CYCLIC-GMP CONTACT POINTS WITHIN THE 63-KDA SUBUNIT AND A 240-KDA ASSOCIATED PROTEIN OF RETINAL ROD CGMP-ACTIVATED CHANNELS

Ion channels from retinal rods and a variety of other cells are directly gated by cyclic nucleotides. The rod channel is known to contain a 63-kDa subunit, and there is molecular genetic evidence for the existence, in human retina, of a second subunit with a deduced molecular mass of about 100 kDa. When purified from bovine rods, the channel consists of the 63-kDa subunit and a 240-kDa associated protein that has been shown recently to contain a version of the cloned second subunit as part of a larger complex. We had previously shown that a photoaffinity analog of cGMP, 8-(p-azidophenacylthio)-[P-32]cGMP, specifically labels both the 63- and 240-kDa proteins.
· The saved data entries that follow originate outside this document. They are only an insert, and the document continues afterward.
Lemma return_round_trip_witness :
  ∃ r,
    receiverId (Scenario.chair_of PICKED_UP (Some "bob") (Some "item damaged")) = Some r
    ∧ reopened (run [ReqConfirmReturn "d1" "alice"; ReqConfirmReturn "d1" r]
                  (Scenario.store_after Scenario.return_signaled)) "d1"
    ∧ reopened (run [ReqConfirmReturn "d1" r; ReqConfirmReturn "d1" "alice"]
                  (Scenario.store_after Scenario.return_signaled)) "d1".
Proof.
  exact (return_round_trip (Scenario.store_after Scenario.return_signaled) "d1"
           (Scenario.chair_of PICKED_UP (Some "bob") (Some "item damaged"))
           return_signaled_progress
           (reachable_store_after Scenario.return_signaled)
           store_after_return_signaled eq_refl
           progress_after_return_signaled eq_refl).
Defined.

(** ** C8: the edit-history diff *)

Lemma getObjectDifferences_lookup oldObj newObj key fc :
  getObjectDifferences oldObj newObj !! key = Some fc
  ↔ ∃ v, newObj !! key = Some v
         ∧ v ≠ JUndefined
         ∧ js_get oldObj key ≠ v
         ∧ fc = change_of oldObj key v.
Proof.
  unfold getObjectDifferences, change_of, strict_neq.
  rewrite map_lookup_imap.
  destruct (newObj !! key) as [v|] eqn:Hv; simpl.
  - destruct (decide (v = JUndefined)) as [Hu|Hu].
    + rewrite (bool_decide_eq_true_2 _ Hu). simpl.
      split; [done|]. intros (v' & ? & ? & _); by simplify_eq.
    + rewrite (bool_decide_eq_false_2 _ Hu). simpl.
      destruct (decide (js_get oldObj key ≠ v)) as [Hc|Hc].
      * rewrite (bool_decide_eq_true_2 _ Hc). split.
        -- intros [= <-]. by exists v.
        -- intros (v' & ? & ? & ? & ->). by simplify_eq.
      * rewrite (bool_decide_eq_false_2 _ Hc). split; [done|].
        intros (v' & ? & ? & ? & _). by simplify_eq.
  - split; [done|]. by intros (v' & ? & _).
Qed.

Lemma getObjectDifferences_None oldObj newObj key :
  getObjectDifferences oldObj newObj !! key = None
  ↔ ∀ v, newObj !! key = Some v → v = JUndefined ∨ js_get oldObj key = v.
Proof.
  split.
  - intros Hn v Hv.
    destruct (decide (v = JUndefined)) as [?|Hu]; [by left|].
    destruct (decide (js_get oldObj key = v)) as [?|Hc]; [by right|].
    assert (getObjectDifferences oldObj newObj !! key = Some (change_of oldObj key v))
      as Hs by (apply getObjectDifferences_lookup; by exists v).
    by rewrite Hn in Hs.
  - intros Hall.
    destruct (getObjectDifferences oldObj newObj !! key) as [fc|] eqn:Hfc; [|done].
    apply getObjectDifferences_lookup in Hfc as (v & Hv & Hu & Hc & _).
    by destruct (Hall v Hv).
Qed.

(** The values of an [UpdateDonationData] object are strings. *)
Lemma given_fields_strings (l : list (string * option string)) key v :
  (list_to_map
     (omap (λ kv : string * option string, (λ s, (kv.1, JString s)) <$> kv.2) l)
   : gmap string jsval) !! key = Some v →
  ∃ s, v = JString s.
Proof.
  induction l as [|[k [s|]] l IH]; simpl.
  - by rewrite lookup_empty.
  - rewrite lookup_insert. case_decide; [|done].
    intros [= <-]. by exists s.
  - done.
Qed.

Lemma update_obj_defined data key v :
  update_obj data !! key = Some v → v ≠ JUndefined.
Proof.
  intros Hv. apply given_fields_strings in Hv as [s ->]. done.
Qed.

Lemma single_change_diff oldObj newObj key v :
  newObj !! key = Some v →
  v ≠ JUndefined →
  js_get oldObj key ≠ v →
  (∀ k' v', k' ≠ key → newObj !! k' = Some v' → js_get oldObj k' = v') →
  getObjectDifferences oldObj newObj = {[ key := change_of oldObj key v ]}.
Proof.
  intros Hv Hu Hc Hrest. apply map_eq. intros k'.
  destruct (decide (k' = key)) as [->|Hne].
  - rewrite lookup_singleton_eq. apply getObjectDifferences_lookup. by exists v.
  - rewrite lookup_singleton_ne by done.
    apply getObjectDifferences_None. intros v' Hv'. right. by apply Hrest.
Qed.

Lemma updateDonation_unchanged s i u data d :
  donations s !! i = Some d →
  donorId d = u →
  status d = OPEN →
  getObjectDifferences (donation_obj d) (update_obj data) = ∅ →
  DonationService.updateDonation i u data s = (Ok d, s).
Proof.
  intros Hd Hu Hst Hdiff. exec. rewrite Hd. simpl.
  rewrite !bool_decide_eq_false_2 by (by intros ?). simpl.
  unfold keys_length. rewrite Hdiff, map_size_empty. done.
Qed.

Lemma updateDonation_changed s i u data d :
  donations s !! i = Some d →
  donorId d = u →
  status d = OPEN →
  getObjectDifferences (donation_obj d) (update_obj data) ≠ ∅ →
  ∃ d',
    DonationService.updateDonation i u data s
    = (Ok d', handle (ReqUpdateDonation i u data) s)
    ∧ donations (handle (ReqUpdateDonation i u data) s) !! i = Some d'
    ∧ content d' = DonationRepository.apply_update data (content d)
    ∧ editHistory (handle (ReqUpdateDonation i u data) s)
      = editHistory s
        ++ [ {| h_donationId := i;
                changedFields :=
                  getObjectDifferences (donation_obj d) (update_obj data) |} ].
Proof.
  intros Hd Hu Hst Hdiff. simpl. exec. rewrite Hd. simpl.
  rewrite !bool_decide_eq_false_2 by (by intros ?). simpl.
  unfold keys_length.
  rewrite bool_decide_eq_false_2 by (by rewrite map_size_empty_iff).
  rewrite Hd. simpl. eexists. repeat split; try done.
  simpl. apply lookup_insert_eq.
Qed.

(** C8: the diff of an old entity against a partial update holds exactly the
    keys of the partial whose defined value differs from the old entity's
    value, each with the old and the new value. When the diff of an update is
    empty, [updateDonation] returns the donation as it is and writes nothing
    (no history entry); when exactly one of the given fields differs,
    [updateDonation] appends exactly one history entry, which records that
    field with its old and new values. *)
Theorem edit_history_diff :
  (∀ oldObj newObj key fc,
     getObjectDifferences oldObj newObj !! key = Some fc
     ↔ ∃ v, newObj !! key = Some v ∧ v ≠ JUndefined ∧ js_get oldObj key ≠ v
            ∧ fc = {| oldValue := js_get oldObj key; newValue := v |})
  ∧ (∀ s i u data d,
       donations s !! i = Some d → donorId d = u → status d = OPEN →
       getObjectDifferences (donation_obj d) (update_obj data) = ∅ →
       DonationService.updateDonation i u data s = (Ok d, s))
  ∧ (∀ s i u data d key v,
       donations s !! i = Some d → donorId d = u → status d = OPEN →
       update_obj data !! key = Some v →
       js_get (donation_obj d) key ≠ v →
       (∀ k' v', k' ≠ key → update_obj data !! k' = Some v' →
                 js_get (donation_obj d) k' = v') →
       ∃ d',
         DonationService.updateDonation i u data s
         = (Ok d', handle (ReqUpdateDonation i u data) s)
         ∧ editHistory (handle (ReqUpdateDonation i u data) s)
           = editHistory s
             ++ [ {| h_donationId := i;
                     changedFields :=
                       {[ key := {| oldValue := js_get (donation_obj d) key;
                                    newValue := v |} ]} |} ]).
Proof.
  split; [|split].
  - apply getObjectDifferences_lookup.
  - apply updateDonation_unchanged.
  - intros s i u data d key v Hd Hu Hst Hv Hc Hrest.
    pose proof (single_change_diff (donation_obj d) (update_obj data) key v Hv
                  (update_obj_defined _ _ _ Hv) Hc Hrest) as Hdiff.
    destruct (updateDonation_changed s i u data d Hd Hu Hst) as (d' & Hrun & _ & _ & Hh).
    { rewrite Hdiff. apply insert_non_empty. }
    exists d'. split; [done|]. by rewrite Hh, Hdiff.
Qed.
(** A positive integer below 2^53 is a float. *)
Lemma normalize_integer k :
  0 < k < 2 ^ 53 ->
  ∃ m' e', binary_normalize prec emax k 0 false = S754_finite false m' e'
           ∧ Zpos m' * 2 ^ (e' + 1074) = k * 2 ^ 1074.
Proof.
  intros Hk. destruct k as [|p|p]; [lia| |lia].
  cbn [binary_normalize]. unfold binary_round.
  pose proof (digits_bounds p) as Hp. set (d := Zpos (digits2_pos p)) in *.
  assert (1 <= d <= 53) as Hd.
  { split; [unfold d; lia|].
    destruct (Z.le_gt_cases d 53) as [|Hgt]; [done|].
    assert (2 ^ 53 <= 2 ^ (d - 1)) by (apply Z.pow_le_mono_r; lia). lia. }
  rewrite fexp_eq. replace (Z.max (d + 0 - 53) (-1074)) with (d - 53) by lia.
  assert (d - 53 <= 0) as Hle by lia.
  destruct (shl_align_down p 0 (d - 53) Hle) as (m' & -> & Hm').
  replace (0 - (d - 53)) with (53 - d) in Hm' by lia.
  assert (Zpos (digits2_pos m') = 53) as Hd'.
  { apply digits_unique. rewrite Hm'.
    assert (2 ^ (53 - 1) = 2 ^ (d - 1) * 2 ^ (53 - d)) as ->.
    { rewrite <- Z.pow_add_r by lia. f_equal. lia. }
    assert (2 ^ 53 = 2 ^ d * 2 ^ (53 - d)) as ->.
    { rewrite <- Z.pow_add_r by lia. f_equal. lia. }
    assert (0 < 2 ^ (53 - d)) by (apply Z.pow_pos_nonneg; lia). nia. }
  exists m', (d - 53). split.
  - apply binary_round_aux_exact; [|lia]. rewrite Hd', fexp_eq. lia.
  - rewrite Hm', <- Z.mul_assoc. f_equal.
    rewrite <- Z.pow_add_r; [f_equal; lia|lia|lia].
Qed.

Lemma Prim2SF_two52 : Prim2SF two52 = S754_finite false m52 0.
Proof. vm_compute. reflexivity. Qed.

Lemma get_sign_finite x s m e : Prim2SF x = S754_finite s m e -> get_sign x = s.
Proof.
  unfold Prim2SF. destruct (is_nan x); [done|]. destruct (is_zero x); [done|].
  destruct (is_infinity x); [done|]. destruct (Z.frexp x) as [r ex].
  destruct (shr_fexp _ _ _ _ _) as [mrs e']. destruct (shr_m mrs); [done| |done].
  by intros [= -> _ _].
Qed.

(** The bounds of a finite float. *)
Lemma finite_bounds x s m e :
  Prim2SF x = S754_finite s m e ->
  -1074 <= e <= 971 ∧ Zpos m < 2 ^ 53 ∧ (e = 0 -> 2 ^ 52 <= Zpos m).
Proof.
  intros Hx. pose proof (Prim2SF_valid x) as Hv. rewrite Hx in Hv.
  unfold SpecFloat.valid_binary, bounded, canonical_mantissa in Hv.
  apply andb_prop in Hv as [Hc He]. apply Z.eqb_eq in Hc. apply Z.leb_le in He.
  rewrite fexp_eq in Hc. change (emax - prec) with 971 in He.
  pose proof (digits_bounds m) as Hm. set (d := Zpos (digits2_pos m)) in *.
  split; [lia|]. split.
  - assert (2 ^ d <= 2 ^ 53) by (apply Z.pow_le_mono_r; lia). lia.
  - intros ->. assert (d = 53) as Hd by lia. rewrite Hd in Hm. lia.
Qed.

Lemma nearest_even_scale s n T U k :
  0 < U -> nearest_even n T k ->
  nearest_even (cond_Zopp s (n * U)) (T * U) (cond_Zopp s k).
Proof.
  intros HU [Hle Htie]. unfold nearest_even.
  assert (Z.abs (cond_Zopp s (n * U) - cond_Zopp s k * (T * U)) = Z.abs (n - k * T) * U)
    as ->.
  { destruct s; simpl; nia. }
  split; [nia|]. intros H.
  assert (Z.even k = true) as Hk by (apply Htie; nia).
  destruct s; simpl; [by rewrite Z.even_opp|done].
Qed.


(** Zeros, infinities and NaN are left as they are. *)
Lemma rint_special x :
  Prim2SF x = S754_nan ∨ (∃ s, Prim2SF x = S754_infinity s)
  ∨ (∃ s, Prim2SF x = S754_zero s) ->
  rint x = x.
Proof.
  intros H. rewrite <- (SF2Prim_Prim2SF x).
  destruct H as [->|[[s ->]|[s ->]]]; [|destruct s..]; vm_compute; reflexivity.
Qed.

(** [rint] takes every finite float to an integer nearest to it, the even
    one of two, and leaves infinities and NaN as they are. *)
Lemma rint_nearest_even x :
  match scaled x with
  | Some n => ∃ k, scaled (rint x) = Some (k * 2 ^ 1074) ∧ nearest_even n (2 ^ 1074) k
  | None => rint x = x
  end.
Proof.
  assert (0 < 2 ^ 1074) as HD by (by apply Z.pow_pos_nonneg).
  unfold scaled at 1. destruct (Prim2SF x) as [s|s| |s m e] eqn:Hx.
  - rewrite rint_special by eauto. exists 0. unfold scaled. rewrite Hx.
    split; [reflexivity|]. unfold nearest_even.
    generalize dependent (2 ^ 1074). intros D HD.
    split; [lia|]. intros; lia.
  - apply rint_special; eauto.
  - apply rint_special; eauto.
  - destruct (finite_bounds _ _ _ _ Hx) as (He & Hm & Hm0).
    pose proof (get_sign_finite _ _ _ _ Hx) as Hs.
    assert ((abs x <? two52)%float = (e <? 0)) as Hlt.
    { rewrite ltb_spec, abs_spec, Hx, Prim2SF_two52.
      unfold SFltb, SFcompare. cbn [SFabs].
      destruct (Z.compare_spec e 0) as [->|Hneg|Hpos].
      - specialize (Hm0 eq_refl). unfold m52.
        destruct (PosDef.Pos.compare_cont Eq m 4503599627370496) eqn:Hc; [done| |done].
        exfalso. assert (Zpos m < 4503599627370496) as Hlt by exact Hc. lia.
      - symmetry. by apply Z.ltb_lt.
      - symmetry. apply Z.ltb_ge. lia. }
    unfold rint. rewrite Hlt, Hs.
    destruct (Z.ltb_spec e 0) as [Hneg|Hpos].
    + destruct (SFadd_two52 m e Hneg Hm) as (k & Hk & Hkb & Hadd).
      assert (Prim2SF (abs x + two52 - two52) = binary_normalize prec emax k 0 false) as Hr.
      { rewrite sub_spec, add_spec, abs_spec, Hx, Prim2SF_two52. cbn [SFabs].
        unfold SF64sub, SF64add. rewrite Hadd. by apply SFsub_two52. }
      exists (cond_Zopp s k). split.
      * destruct (Z.eq_dec k 0) as [->|Hk0].
        -- cbn [binary_normalize] in Hr. unfold scaled.
           destruct s; [rewrite opp_spec|]; rewrite Hr; reflexivity.
        -- assert (0 < k < 2 ^ 53) as Hk1 by lia.
           destruct (normalize_integer k Hk1) as (m' & e' & Hn & Hv). rewrite Hn in Hr.
           unfold scaled.
           destruct s; [rewrite opp_spec|]; rewrite Hr; cbn [SFopp negb cond_Zopp];
             rewrite Hv; f_equal; generalize dependent (2 ^ 1074); intros; lia.
      * assert (2 ^ 1074 = 2 ^ (- e) * 2 ^ (e + 1074)) as ->.
        { rewrite <- Z.pow_add_r by lia. f_equal. lia. }
        apply nearest_even_scale; [apply Z.pow_pos_nonneg; lia|done].
    + exists (cond_Zopp s (Zpos m * 2 ^ e)). unfold scaled. rewrite Hx.
      rewrite Z.pow_add_r by lia. generalize dependent (2 ^ 1074). intros D HD.
      assert (0 < 2 ^ e) by (apply Z.pow_pos_nonneg; lia).
      split; [f_equal; destruct s; simpl; lia|].
      unfold nearest_even.
      assert (cond_Zopp s (Z.pos m * (2 ^ e * D)) - cond_Zopp s (Z.pos m * 2 ^ e) * D = 0)
        as ->
          by (destruct s; simpl; lia).
      simpl. split; [lia|]. intros; lia.
Qed.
Here the analog was used to identify cGMP-binding regions and amino acid contact points within these proteins. The specific labeling of the 63-kDa subunit was localized to a 66 amino acid fragment (Tyr-515-Met-58O) that is contained entirely within a 110 amino acid region proposed to be the cGMP-binding site on the basis of homology with other cyclic nucleotide-binding proteins. Within this fragment, amino acid residues Val-524, Val-525, and Ala-526 were found to contain label. These residues are part of a larger hydrophobic cluster that appears to line the binding pocket. The results also indicate that the 240-kDa protein contains a similar cGMP-binding site. Sequencing of a specifically labeled 8-kDa fragment through 16 amino acid residues indicated that the fragment was derived from the portion of the 240-kDa complex that contains the second subunit. Alignment of the amino acid sequences of the bovine 63-kDa subunit and the human second subunit based on homology indicates that the specifically labeled peptide from the 240-kDa protein is the corresponding fragment to that labeled from the 63-kDa subunit.